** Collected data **
--------------------

Lemma strdup_ok x s :
  wp (client_strdup x) (λ r s', m_live s' = m_live s + addr_blocks r
    ∧ ((r = x ∧ m_fails s' = m_fails s) ∨ (r = None ∧ (m_fails s < m_fails s')%nat))) s.
Proof.
  unfold client_strdup. destruct x as [x|]; [|wsteps; split; [simpl; lia|by left]].
  wsteps. apply wp_alloc_obj. intros [|] s1 [HL HF]; wsteps; simpl; (split; [lia|]); [left|right]; (split; [done|lia]).
Qed.

Lemma free_string_ok x s : wp (free_string x) (λ _ s', m_live s' = m_live s - addr_blocks x) s.
Proof.
  destruct x as [x|]; simpl; [apply wp_free_obj; intros s1 HL _; lia|]. wsteps. lia.
Qed.

Lemma internal_free_ok c st lams n s :
  NoDup (client_lambdas (settings c)) → Forall (λ l, is_Some (lambdas lams !! l)) (client_lambdas (settings c)) →
  wp (client_internal_free c None st lams n) (λ '(st', lams', n') s', st' = st ∧ open_sockets n' = open_sockets n
    ∧ m_live s' = m_live s + 1 - client_blocks (settings c) - zlen (client_lambdas (settings c))
    ∧ (∀ l, l ∈ client_lambdas (settings c) → lambdas lams' !! l = None)
    ∧ (∀ l, l ∉ client_lambdas (settings c) → lambdas lams' !! l = lambdas lams !! l)) s.
Proof.
  intros Hnd Hl. unfold client_internal_free. apply wp_bind, wp_ret. apply wp_bind.
  eapply wp_mono; [apply free_string_ok|]. intros ? s1 HL1. cbv beta in HL1. apply three_frees_ok; [done|done|].
  intros lams' s2 HL2 Hgone Hkept. set (n1 := match ssl_ctx c with Some _ => _ | None => n end).
  assert (open_sockets n1 = open_sockets n) as Hn1 by (unfold n1; destruct (ssl_ctx c); [apply tls_ctx_free_law|done]).
  clearbody n1. cbv zeta.
  do 5 (apply wp_bind; eapply wp_mono; [apply free_string_ok|]; intros ? ? ?; cbv beta in *).
  apply wp_bind, wp_free_obj. intros s8 HL8 _. wsteps. unfold client_lambdas, client_blocks in *.
  split_and!; [done|done|lia|done|done].
Qed.

(** What [ak_tcp_client_new] answers.  The lambdas are the caller's when it fails,
    but for the one failure at which they are freed. *)
Definition client_made (cfg : option ak_tcp_client_config_t) (lams : lstore) (n : net) (s : mem)
    (r : option ak_tcp_client_internal_t) (lams' : lstore) (n' : net) (s' : mem) : Prop :=
  open_sockets n' = open_sockets n ∧ match r with
  | Some c => lams' = lams ∧ ∃ cfg', cfg = Some cfg' ∧ host cfg' ≠ None ∧ host cfg' ≠ Some [] ∧ port cfg' ≠ 0
      ∧ (is_Some (ssl_ctx c) ↔ use_tls cfg' = true)
      ∧ (∃ ca cert key sni ciphers, let cfg0 := settings_of cfg' in
           c = client_of (if use_tls cfg' then with_tls cfg0 cfg' ca cert key sni ciphers else cfg0) (ssl_ctx c)
           ∧ (m_fails s' = m_fails s → use_tls cfg' = true → ca = ca_file cfg' ∧ cert = cert_file cfg' ∧ key = key_file cfg'
                ∧ sni = sni_hostname cfg' ∧ ciphers = tls_ciphers cfg'))
      ∧ m_live s' = m_live s + client_blocks (settings c)
  | None => (lams' = lams ∧ m_live s' = m_live s)
      ∨ ∃ cfg', cfg = Some cfg' ∧ use_tls cfg' = true
          ∧ m_live s' = m_live s - zlen (client_lambdas cfg') ∧ ∀ l, l ∈ client_lambdas cfg' → lambdas lams' !! l = None
  end.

--------------------

** TASK PROMPT **
If a line falls between the first line of the data above and the line holding "lams' !! l = None)", inclusive, retype it exactly; retype no other line.

** SOLUTION **
Lemma strdup_ok x s :
  wp (client_strdup x) (λ r s', m_live s' = m_live s + addr_blocks r
    ∧ ((r = x ∧ m_fails s' = m_fails s) ∨ (r = None ∧ (m_fails s < m_fails s')%nat))) s.
Proof.
  unfold client_strdup. destruct x as [x|]; [|wsteps; split; [simpl; lia|by left]].
  wsteps. apply wp_alloc_obj. intros [|] s1 [HL HF]; wsteps; simpl; (split; [lia|]); [left|right]; (split; [done|lia]).
Qed.

Lemma free_string_ok x s : wp (free_string x) (λ _ s', m_live s' = m_live s - addr_blocks x) s.
Proof.
  destruct x as [x|]; simpl; [apply wp_free_obj; intros s1 HL _; lia|]. wsteps. lia.
Qed.

Lemma internal_free_ok c st lams n s :
  NoDup (client_lambdas (settings c)) → Forall (λ l, is_Some (lambdas lams !! l)) (client_lambdas (settings c)) →
  wp (client_internal_free c None st lams n) (λ '(st', lams', n') s', st' = st ∧ open_sockets n' = open_sockets n
    ∧ m_live s' = m_live s + 1 - client_blocks (settings c) - zlen (client_lambdas (settings c))
    ∧ (∀ l, l ∈ client_lambdas (settings c) → lambdas lams' !! l = None)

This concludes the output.